Saved data entries ->
---
(* ===== verification/DiskSpec.v ===== *)
(** * What the durable store means

    The abstract state of [checkpoint.DiskStore]: per generation, a map of
    items, a map of pending work with its schedule and a map of related owners.
    [Repr] relates it to the rows of the database: besides the data it fixes
    the ready index, the quarantine records, the relation indexes and the
    counters, all of which the code keeps as separate rows. [Prepared] is the
    same relation in the middle of an operation: the batch built so far, once
    applied, represents the state the operation is about to reach. *)

From S2P Require Import Prelude WorkTypes DiskKeys DiskStore.
From Stdlib Require Import Ascii.

(** The laws of [encoding/json] and [base64.RawURLEncoding] the store relies
    on. JSON replaces what is not UTF-8 in a text, so a schedule is read back
    up to the text of its error. *)
Class DiskCodecLaws `{!DiskCodec} : Type := {
  jsonText : string → string;
  unmarshal_marshal_schedule init st :
    unmarshalSchedule init (marshalSchedule st) =
      Some (mkSchedule (d_Token st) (d_Due st) (d_Priority st) (d_Attempts st)
              (jsonText (d_LastError st)) (d_QuarantinedAt st));
  encodeIndex_inj : Inj (=) (=) encodeIndex;
  encodeIndex_chars index : hasChar "/" (encodeIndex index) = false;
}.
#[export] Existing Instance encodeIndex_inj.

Section spec.
Context {DC : DiskCodec} {DL : DiskCodecLaws}.

Definition cleanSchedule (st : DiskSchedule) : DiskSchedule :=
  mkSchedule (d_Token st) (d_Due st) (d_Priority st) (d_Attempts st)
    (jsonText (d_LastError st)) (d_QuarantinedAt st).

(** ** Abstract state *)

Record Gen : Type := mkGen {
  g_items : gmap string DiskItem;
  g_work : gmap string DiskSchedule;
  g_related : gmap string Z;
}.
Definition emptyGen : Gen := mkGen ∅ ∅ ∅.

(** [a_junk] are the generations being deleted, or left half deleted by a
    failure: nothing is known of their rows. *)
Record Spec : Type := mkSpec {
  a_gens : gmap Z Gen;
  a_active : Z;
  a_next : Z;
  a_staging : Z;
  a_garbage : Z;
  a_sequence : Z;
  a_cursor : option string;
  a_fanout : gmap string string;
  a_junk : gset Z;
}.
Definition gen (a : Spec) (g : Z) : Gen := default emptyGen (a_gens a !! g).
Definition setGen (a : Spec) (g : Z) (G : Gen) : Spec :=
  mkSpec (<[g := G]> (a_gens a)) (a_active a) (a_next a) (a_staging a) (a_garbage a)
    (a_sequence a) (a_cursor a) (a_fanout a) (a_junk a).

Lemma gen_setGen a g G : gen (setGen a g G) g = G.
Proof. unfold gen, setGen. simpl. by rewrite lookup_insert_eq. Qed.
Lemma gen_setGen_ne a g g' G : g ≠ g' → gen (setGen a g G) g' = gen a g'.
Proof. intros. unfold gen, setGen. simpl. by rewrite lookup_insert_ne. Qed.

(** Changes of one generation: the work, the item or the related owner under a
    name is set, or cleared with [None]. *)
Definition setWork (a : Spec) (g : Z) (l : string) (o : option DiskSchedule) : Spec :=
  let G := gen a g in
  setGen a g (mkGen (g_items G) (partial_alter (λ _, o) l (g_work G)) (g_related G)).
Definition setItem (a : Spec) (g : Z) (l : string) (o : option DiskItem) : Spec :=
  let G := gen a g in
  setGen a g (mkGen (partial_alter (λ _, o) l (g_items G)) (g_work G) (g_related G)).
Definition setRelated (a : Spec) (g : Z) (l : string) (o : option Z) : Spec :=
  let G := gen a g in
  setGen a g (mkGen (g_items G) (g_work G) (partial_alter (λ _, o) l (g_related G))).

(** Changes of the metadata. *)
Definition setMeta (a : Spec) (m : Meta) (n : Z) : Spec :=
  let pick m' old := if decide (m = m') then n else old in
  mkSpec (a_gens a) (pick MActive (a_active a)) (pick MGeneration (a_next a))
    (pick MStaging (a_staging a)) (pick MGarbage (a_garbage a)) (pick MSequence (a_sequence a))
    (a_cursor a) (a_fanout a) (a_junk a).
Definition setCursor (a : Spec) (cursor : string) : Spec :=
  mkSpec (a_gens a) (a_active a) (a_next a) (a_staging a) (a_garbage a) (a_sequence a)
    (Some cursor) (a_fanout a) (a_junk a).
Definition setFanout (a : Spec) (b : string) (o : option string) : Spec :=
  mkSpec (a_gens a) (a_active a) (a_next a) (a_staging a) (a_garbage a) (a_sequence a)
    (a_cursor a) (partial_alter (λ _, o) b (a_fanout a)) (a_junk a).

Lemma setWork_setWork a g l o o' : setWork (setWork a g l o) g l o' = setWork a g l o'.
Proof.
  unfold setWork. rewrite gen_setGen. unfold setGen. simpl. f_equal.
  rewrite insert_insert_eq. do 2 f_equal. by rewrite partial_alter_partial_alter_eq.
Qed.

(** ** Rows of the abstract state *)

Definition member (b : string) (it : DiskItem) : Prop := b ∈ encodeIndex <$> i_Indexes it.
#[global] Instance member_dec b it : Decision (member b it).
Proof. unfold member. apply _. Defined.

Definition isPlain (st : DiskSchedule) : bool :=
  (d_Priority st =? 1)%Z && (d_Due st =? 0)%Z && negb (quarantined st).
Definition workRowOf (o : option DiskSchedule) (f : GenRow) : option string :=
  match o, f with
  | Some st, GWork _ => Some (diskNumber (d_Token st))
  | Some st, GSched _ => if isPlain st then None else Some (marshalSchedule st)
  | Some st, GPoison _ => if quarantined st then Some (marshalSchedule st) else None
  | Some st, GReady p d t _ =>
      if quarantined st then None
      else if decide (p = d_Priority st ∧ d = d_Due st ∧ t = d_Token st) then Some "" else None
  | _, _ => None
  end.
Definition itemRowOf (o : option DiskItem) (f : GenRow) : option string :=
  match o, f with
  | Some it, GData _ => Some (marshalItem it)
  | Some it, GIndex b _ => if decide (member b it) then Some "" else None
  | _, _ => None
  end.
Definition genRowOf (G : Gen) (f : GenRow) : option string :=
  match f with
  | GData l | GIndex _ l => itemRowOf (g_items G !! l) f
  | GWork l | GSched l | GPoison l | GReady _ _ _ l => workRowOf (g_work G !! l) f
  | GRelated l => diskNumber <$> g_related G !! l
  | GIndexCount _ | GPendingCount | GPoisonCount => None
  end.

(** The counters are numbers: a missing row is zero. *)
Definition isCount (f : GenRow) : bool :=
  match f with GIndexCount _ | GPendingCount | GPoisonCount => true | _ => false end.
Definition isQuarantined (kv : string * DiskSchedule) : Prop := quarantined kv.2 = true.
Definition genNum (G : Gen) (f : GenRow) : Z :=
  match f with
  | GPendingCount => Z.of_nat (size (g_work G))
  | GPoisonCount => Z.of_nat (size (filter isQuarantined (g_work G)))
  | GIndexCount b => Z.of_nat (size (filter (λ kv, member b kv.2) (g_items G)))
  | _ => 0
  end.

Definition rowOf (a : Spec) (r : Row) : option string :=
  match r with
  | RMeta MCursor => a_cursor a
  | RMeta MSchema => Some "2"
  | RMeta _ => None
  | RFanout b => a_fanout a !! b
  | RGen g f => genRowOf (gen a g) f
  end.
(** The rows whose content the abstract state fixes exactly. *)
Definition isRow (a : Spec) (r : Row) : Prop :=
  match r with
  | RMeta MCursor | RMeta MSchema | RFanout _ => True
  | RMeta _ => False
  | RGen g f => g ∉ a_junk a ∧ isCount f = false
  end.
Definition metaNum (a : Spec) (m : Meta) : Z :=
  match m with
  | MActive => a_active a | MGeneration => a_next a | MStaging => a_staging a
  | MGarbage => a_garbage a | MSequence => a_sequence a | _ => 0
  end.
Definition isNumber (m : Meta) : bool :=
  match m with MCursor | MSchema => false | _ => true end.

(** The rows of [db] are those of [a], its counters those of [c]. *)
Record View (db : DB) (a c : Spec) : Prop := {
  v_row r : okRow r → isRow a r → db !! rowKey r = rowOf a r;
  v_meta m : isNumber m = true → getNumber db (metaKey m) = Ok (metaNum a m);
  v_count g f : isU64 g → g ∉ a_junk a → isCount f = true →
    getNumber db (rowKey (RGen g f)) = Ok (genNum (gen c g) f);
  v_cover k v : db !! k = Some v → ∃ r, okRow r ∧ rowKey r = k;
}.

(** ** Well-formed states *)

Record okSchedule (seq : Z) (st : DiskSchedule) : Prop := {
  os_token : (0 < d_Token st ≤ seq)%Z;
  os_due : (0 ≤ d_Due st < 2 ^ 63)%Z;
  os_priority : (0 ≤ d_Priority st ≤ 1)%Z;
}.
(** An item that survives serialisation, as [encoding/json] writes the values
    the runner marshals. *)
Definition storable (it : DiskItem) : Prop :=
  unmarshalItem (marshalItem it) = Some it ∧ (len (marshalItem it) ≤ 2 * DiskItemBytes)%Z.
Record okItem (kind l : string) (it : DiskItem) : Prop := {
  oi_kind : Kind (i_Key it) = kind;
  oi_logical : diskLogical (i_Key it) = Ok l;
  oi_data : diskItem it = Ok (marshalItem it);
  oi_storable : storable it;
}.
(** The names work is recorded under. *)
Definition okName (kind l : string) : Prop := ∃ key, Kind key = kind ∧ diskLogical key = Ok l.
Definition okRelated (l : string) : Prop :=
  ∃ key l', diskLogical key = Ok l' ∧ l = relatedLogical key.
Record okGenState (kind : string) (seq : Z) (G : Gen) : Prop := {
  og_items : map_Forall (okItem kind) (g_items G);
  og_work : map_Forall (λ l st, okName kind l ∧ okSchedule seq st) (g_work G);
  og_related : map_Forall (λ l t, okRelated l ∧ (0 < t ≤ seq)%Z) (g_related G);
}.
Record okSpec (kind : string) (a : Spec) : Prop := {
  ok_seq : isU64 (a_sequence a);
  ok_next : isU64 (a_next a);
  ok_active : (0 ≤ a_active a ≤ a_next a)%Z;
  ok_staging : (0 ≤ a_staging a ≤ a_next a)%Z;
  ok_garbage : (0 ≤ a_garbage a ≤ a_next a)%Z;
  ok_staging_ne : a_staging a ≠ 0%Z → a_staging a ≠ a_active a;
  ok_garbage_ne : a_garbage a ≠ 0%Z → a_garbage a ≠ a_active a;
  ok_active_kept : a_active a ∉ a_junk a;
  ok_unused g : (a_next a < g)%Z → g ∉ a_junk a ∧ gen a g = emptyGen;
  ok_gens g : g ∉ a_junk a → okGenState kind (a_sequence a) (gen a g);
}.

(** The store represents the abstract state. *)
Record Repr (s : Disk) (a : Spec) : Prop := {
  rp_view : View (s_db s) a a;
  rp_ok : okSpec (s_kind s) a;
  rp_counts : s_counts s = mkCounts (genNum (gen a (a_active a)) GPendingCount)
                                    (genNum (gen a (a_active a)) GPoisonCount);
  rp_now : (0 < s_now s < 2 ^ 62)%Z;
}.

(** The changes of the counters a batch announces. *)
Definition delta (b : diskBatch) (g : Z) (f : GenRow) : Z :=
  default 0%Z (b_counts b !! rowKey (RGen g f)).
Definition countKeys (junk : gset Z) (b : diskBatch) : Prop :=
  ∀ k d, b_counts b !! k = Some d →
    ∃ g f, isU64 g ∧ g ∉ junk ∧ isCount f = true ∧ k = rowKey (RGen g f).
Record Prepared (s : Disk) (a : Spec) (b : diskBatch) (a' : Spec) : Prop := {
  pr_view : View (applyOps (b_ops b) (s_db s)) a' a;
  pr_junk : a_junk a' = a_junk a;
  pr_delta g f : isU64 g → g ∉ a_junk a → isCount f = true →
    genNum (gen a' g) f = (genNum (gen a g) f + delta b g f)%Z;
  pr_keys : countKeys (a_junk a) b;
}.
End spec.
---
TASK INSTRUCTIONS -> Starting with the first line of the entries, transcribe every line up to and including the one with "[Repr] relates it".

TASK RESPONSE ->
(* ===== verification/DiskSpec.v ===== *)
(** * What the durable store means

    The abstract state of [checkpoint.DiskStore]: per generation, a map of
    items, a map of pending work with its schedule and a map of related owners.
    [Repr] relates it to the rows of the database: besides the data it fixes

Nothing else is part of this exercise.